Most central banks buy government bonds. As a result of this buying, the
returns on these bonds are reduced and supposedly less attractive to the
investors that previously would have bought them (or did buy them and then
sold them to the central bank).

The issue is that an investor that previously would have bought a government
bond, doesn't suddenly decide to spend that money in the general economy
because government bond returns went down. They instead put it into other
financial assets, like corporate bonds, the stock market, or perhaps real
estate, thus driving a bubble in these asset classes.

In places like Japan, the central bank buys nearly all bonds issued by the
government (effectively financing the government deficit). This distorts
markets tremendously. Japan is the most indebted developed government in the
world with close to zero GDP growth for 20 years and yet you need to pay them
to loan them money for 10 years (i.e. negative return on their bonds).

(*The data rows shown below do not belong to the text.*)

Lemma media_parse_all_from_orders (accepts : list string) (k : Z) :
  StronglySorted Z.lt (map MediaType.i (MediaType.parse_all_from accepts k)) /\
  Forall (fun o => k <= o < k + Z.of_nat (length accepts))
    (map MediaType.i (MediaType.parse_all_from accepts k)).
Proof.
  revert k. induction accepts as [|a accepts IH]; intros k; simpl; [split; constructor|].
  destruct (IH (k + 1)) as [HS HF].
  destruct (MediaType.parseMediaType (GoStrings.Trim a) k) as [y|] eqn:E; simpl.
  - replace (MediaType.i y) with k.
    2:{ unfold MediaType.parseMediaType in E.
        destruct (Regexp.FindStringMatch _ _); [|discriminate].
        destruct (String.eqb _ _); [injection E as <-; reflexivity|].
        destruct (MediaType.params_loop _ _ _) as [[? ?]|]; [|discriminate].
        injection E as <-; reflexivity. }
    split.
    + constructor; [exact HS|]. eapply Forall_impl; [exact HF|]. intros o Ho. simpl in *. lia.
    + constructor; [lia|]. eapply Forall_impl; [exact HF|]. intros o Ho. simpl in *. lia.
  - split; [exact HS|]. eapply Forall_impl; [exact HF|]. intros o Ho. simpl in *. lia.
Qed.

Ltac parse_order_case H :=
  repeat match type of H with
         | context [if ?b then _ else _] => destruct b
         | context [rbind (scan_q ?ps ?q0) _] => destruct (scan_q ps q0) as [[?|]|]
         | context [match Regexp.FindStringMatch ?r ?s with _ => _ end] =>
             destruct (Regexp.FindStringMatch r s)
         end; simpl in H; try discriminate; injection H as <-; reflexivity.

Lemma parseCharset_i s k x : Charset.parseCharset s k = Ok (Some x) -> Charset.i x = k.
Proof. unfold Charset.parseCharset. intros H. parse_order_case H. Qed.

Lemma parseEncoding_i s k x : Encoding.parseEncoding s k = Ok (Some x) -> Encoding.i x = k.
Proof. unfold Encoding.parseEncoding. intros H. parse_order_case H. Qed.

Lemma parseLanguage_i s k x : Language.parseLanguage s k = Ok (Some x) -> Language.i x = k.
Proof. unfold Language.parseLanguage. intros H. cbv zeta in H. parse_order_case H. Qed.

Lemma encodingSpecify_o v ac index sp :
  Encoding.encodingSpecify v ac index = Some sp -> sp.(o) = Encoding.i ac.
Proof.
  unfold Encoding.encodingSpecify. intros H.
  repeat (destruct (String.eqb _ _) in H); simpl in H; try discriminate; injection H as <-; reflexivity.
Qed.

Lemma parseAcceptEncoding_shape (accept : string) (acs : list Encoding.acceptEncoding) :
  Encoding.parseAcceptEncoding accept = Ok acs ->
  exists rs, parse_all_from Encoding.parseEncoding (GoStrings.split "," accept) 0 = Ok rs /\
    (acs = rs \/ exists q, acs = app rs [Encoding.mkAcceptEncoding "identity" q
                                          (Z.of_nat (length (GoStrings.split "," accept)))]).
Proof.
  unfold Encoding.parseAcceptEncoding. rewrite EncodingFacts.parse_loop_spec.
  destruct (parse_all_from Encoding.parseEncoding (GoStrings.split "," accept) 0) as [rs|];
    simpl; [|discriminate].
  intros H. injection H as <-. exists rs. split; [reflexivity|].
  destruct (existsb _ rs); simpl; [left; reflexivity|right; eexists; reflexivity].
Qed.

Lemma StronglySorted_app_last (l : list Z) (x : Z) :
  StronglySorted Z.lt l -> Forall (fun o => o < x) l -> StronglySorted Z.lt (app l [x]).
Proof.
  induction l as [|y l IH]; simpl; intros HS HF; [repeat constructor|].
  inversion HS as [|? ? HS' Hy]; subst. inversion HF as [|? ? Hyx HF']; subst.
  constructor; [exact (IH HS' HF')|]. apply Forall_app. split; [exact Hy|]. constructor; [exact Hyx|constructor].
Qed.

Lemma increasing_of_sorted (lo : Z) (os : list Z) :
  StronglySorted Z.lt os -> Forall (fun o => lo < o < 2 ^ 63 - 1) os ->
  increasing_from lo os = true.
Proof.
  revert lo. induction os as [|o os IH]; intros lo HS HF; simpl; [reflexivity|].
  inversion HS as [|? ? HS' Ho]; subst. inversion HF as [|? ? Hb HF']; subst.
  rewrite (proj2 (Z.ltb_lt lo o)) by lia. rewrite (proj2 (Z.ltb_lt o _)) by lia. simpl.
  apply IH; [exact HS'|]. apply Forall_forall. intros y Hy.
  pose proof (proj1 (Forall_forall _ _) Ho y Hy). pose proof (proj1 (Forall_forall _ _) HF' y Hy).
  simpl in *; lia.
Qed.

Lemma join_quoted_length (sep cur : string) (rest : list string) :
  (length (MediaType.join_quoted sep cur rest) <= S (length rest))%nat.
Proof.
  revert cur. induction rest as [|x rest IH]; intros cur; simpl; [lia|].
  destruct (_ =? 0); simpl; [specialize (IH x)|specialize (IH (cur ++ sep ++ x))]; lia.
Qed.

Lemma splitMediaTypes_length (accept : string) :
  (length (MediaType.splitMediaTypes accept) <= length (GoStrings.split "," accept))%nat.
Proof.
  unfold MediaType.splitMediaTypes. destruct (GoStrings.split "," accept) as [|a0 rest]; simpl; [lia|].
  apply join_quoted_length.
Qed.

End OrderFacts.

(** ** Entry orders and the priority of a candidate over a parsed header *)
Module OrderExtras.
Import Common PriorityFacts OrderFacts.
Local Open Scope Z_scope.

Lemma bounded_increasing (os : list Z) (n : Z) :
  StronglySorted Z.lt os -> Forall (fun o => 0 <= o <= n) os -> n < 2 ^ 63 - 1 ->
  increasing_from (-1) os = true.
Proof.
  intros HS HF Hn. apply increasing_of_sorted; [exact HS|].
  eapply Forall_impl; [exact HF|]. intros x Hx. simpl in *. lia.
Qed.

Lemma Forall_lt_le (os : list Z) (n : Z) :
  Forall (fun o => 0 <= o < n) os -> Forall (fun o => 0 <= o <= n) os.
Proof. intros H. eapply Forall_impl; [exact H|]. intros x Hx. simpl in *. lia. Qed.

Lemma encoding_orders (accept : string) (acs : list Encoding.acceptEncoding) :
  Encoding.parseAcceptEncoding accept = Ok acs ->
  StronglySorted Z.lt (map Encoding.i acs) /\
  Forall (fun o => 0 <= o <= Z.of_nat (length (GoStrings.split "," accept))) (map Encoding.i acs).
Proof.
  intros H. destruct (parseAcceptEncoding_shape accept acs H) as [rs [Hrs [->|[q ->]]]];
    destruct (parse_all_from_orders _ Encoding.i _ _ _ parseEncoding_i Hrs) as [HS HF];
    simpl in HF.
  - split; [exact HS|]. apply Forall_lt_le. exact HF.
  - rewrite map_app. simpl. split.
    + apply StronglySorted_app_last; [exact HS|].
      eapply Forall_impl; [exact HF|]. intros x Hx. simpl in *. lia.
    + apply Forall_app. split; [apply Forall_lt_le; exact HF|].
      constructor; [simpl; lia|constructor].
Qed.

As an investor, you currently have to pay the governments of most Western
European countries to loan them money. In Switzerland for example, if you loan
them $100 today, you'll get back $98 in 2 years and no interest. Even Spain
and Italy which are in terrible shape fiscally, have a negative return on
their 2 year bonds [1].

We now have extremely distorted markets. Heavily indebted governments around
the world are borrowing money for free, enabled by their "politically
independent" central banks. Some central banks are purchasing equities
outright (Bank of Japan announced last month they would double their
purchasing of equity ETFs).

There's also a great deal of research indicating that such QE policies
increase wealth inequality, by driving up the price of financial assets (which
are owned by the rich) and increasing the cost of living for everyone else
that needs access to these assets (rent etc.) [2]

To most laymen, the idea that creating money and buying financial assets will
somehow stimulate spending and inflation is clearly flawed. Central banks by
design however, have few other options.

[1]
[https://twitter.com/MktOutperform/status/773577673587105792](https://twitter.com/MktOutperform/status/773577673587105792)

[2] [http://www.bloomberg.com/news/articles/2016-03-10/how-
centra...](http://www.bloomberg.com/news/articles/2016-03-10/how-central-
banks-have-made-wealth-inequality-worse)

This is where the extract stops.